- [Dataset entries]:

Lemma add_if_coinc_mono (chs chs' : celldict chanset) (ev : event) (q : cell)
  (c : ChannelId) :
  F64.add_if_coinc primary W Ss
               (map (F64.around rnd half t) W) chs ev
    = Some chs' ->
  recorded chs q c -> recorded chs' q c.
Proof.
  intros H Hp.
  destruct (String.eqb (channel ev) primary) eqn:E.
  - unfold F64.add_if_coinc in H. rewrite E in H. discriminate.
  - rewrite (add_if_coinc_aux chs ev E) in H. injection H as <-.
    apply fold_left_invariant; [|exact Hp].
    intros a k _ Ha. apply fold_left_invariant; [|exact Ha].
    intros a' s _ Ha'. now apply record_mono.
Qed.

Lemma add_if_coinc_hit (chs chs' : celldict chanset) (ev : event) (w s : Q) :
  F64.add_if_coinc primary W Ss
               (map (F64.around rnd half t) W) chs ev
    = Some chs' ->
  cell_get chs (w, s) <> None ->
  In w W -> In s Ss ->
  F64.in_segment (F64.around rnd half t w) (time ev) = true ->
  Qle_bool s (snr ev) = true ->
  recorded chs' (w, s) (channel ev).
Proof.
  intros H Hp Hw Hs Hin Hsnr.
  destruct (String.eqb (channel ev) primary) eqn:E.
  - unfold F64.add_if_coinc in H. rewrite E in H. discriminate.
  - rewrite (add_if_coinc_aux chs ev E) in H. injection H as <-.
    destruct (In_nth _ _ 0%Q Hw) as (k0 & Hk0 & Enth).
    apply (fold_left_hit (fun a => cell_get a (w, s) <> None)
                         (fun a => recorded a (w, s) (channel ev))) with (b := k0).
    + intros a k Ha. apply fold_left_invariant; [|exact Ha].
      intros a' s' _ Ha'. now apply record_present.
    + intros a k Ha. apply fold_left_invariant; [|exact Ha].
      intros a' s' _ Ha'. now apply record_mono.
    + apply in_seq. split; [lia|]. simpl.
      apply window_index; auto. now rewrite Enth.
    + intros a Ha.
      apply (fold_left_hit (fun a => cell_get a (w, s) <> None)
                           (fun a => recorded a (w, s) (channel ev))) with (b := s).
      * intros a' s' Ha'. now apply record_present.
      * intros a' s' Ha'. now apply record_mono.
      * apply filter_In. auto.
      * intros a' Ha'. rewrite Enth. apply record_hit; [exact Ha' | apply cell_eqb_refl].
      * exact Ha.
    + exact Hp.
Qed.

Lemma scan_present (evs : list event) (q : cell) :
  forall chs,
    cell_get chs q <> None ->
    cell_get (F64.scan primary W Ss
                   (map (F64.around rnd half t) W) evs chs) q
    <> None.
Proof.
  induction evs as [|ev r IH]; intros chs Hp; simpl; [exact Hp|].
  destruct (F64.add_if_coinc primary W Ss _ chs ev) as [chs'|] eqn:E; [|exact Hp].
  apply IH. eapply add_if_coinc_present; eassumption.
Qed.

Lemma scan_mono (evs : list event) (q : cell) (c : ChannelId) :
  forall chs,
    recorded chs q c ->
    recorded (F64.scan primary W Ss
                   (map (F64.around rnd half t) W) evs chs) q c.
Proof.
  induction evs as [|ev r IH]; intros chs Hp; simpl; [exact Hp|].
  destruct (F64.add_if_coinc primary W Ss _ chs ev) as [chs'|] eqn:E; [|exact Hp].
  apply IH. eapply add_if_coinc_mono; eassumption.
Qed.

Lemma scan_hit (evs : list event) (ev : event) (w s : Q) :
  forall chs,
    cell_get chs (w, s) <> None ->
    In ev (until_primary primary evs) ->
    In w W -> In s Ss ->
    F64.in_segment (F64.around rnd half t w) (time ev) = true ->
    Qle_bool s (snr ev) = true ->
    recorded (F64.scan primary W Ss
                   (map (F64.around rnd half t) W) evs chs)
             (w, s) (channel ev).
Proof.
  induction evs as [|e r IH]; intros chs Hp Hev Hw Hs Hin Hsnr; simpl in *;
    [contradiction|].
  destruct (String.eqb (channel e) primary) eqn:E; [contradiction|].
  rewrite (add_if_coinc_aux chs e E).
  pose proof (add_if_coinc_aux chs e E) as Ea.
  destruct Hev as [-> | Hev].
  - apply scan_mono. eapply add_if_coinc_hit; eassumption.
  - apply IH; auto. eapply add_if_coinc_present; eassumption.
Qed.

- [Directions]: Please copy, exactly as written, every line in the listing above from the line with "cell_get chs q <> None ->" up to and including the line with "Lemma scan_hit (evs".

- [Written response]:
    cell_get chs q <> None ->
    cell_get (F64.scan primary W Ss
                   (map (F64.around rnd half t) W) evs chs) q
    <> None.
Proof.
  induction evs as [|ev r IH]; intros chs Hp; simpl; [exact Hp|].
  destruct (F64.add_if_coinc primary W Ss _ chs ev) as [chs'|] eqn:E; [|exact Hp].
  apply IH. eapply add_if_coinc_present; eassumption.
Qed.

Lemma scan_mono (evs : list event) (q : cell) (c : ChannelId) :
  forall chs,
    recorded chs q c ->
    recorded (F64.scan primary W Ss
                   (map (F64.around rnd half t) W) evs chs) q c.
Proof.
  induction evs as [|ev r IH]; intros chs Hp; simpl; [exact Hp|].
  destruct (F64.add_if_coinc primary W Ss _ chs ev) as [chs'|] eqn:E; [|exact Hp].
  apply IH. eapply add_if_coinc_mono; eassumption.
Qed.

Lemma scan_hit (evs : list event) (ev : event) (w s : Q) :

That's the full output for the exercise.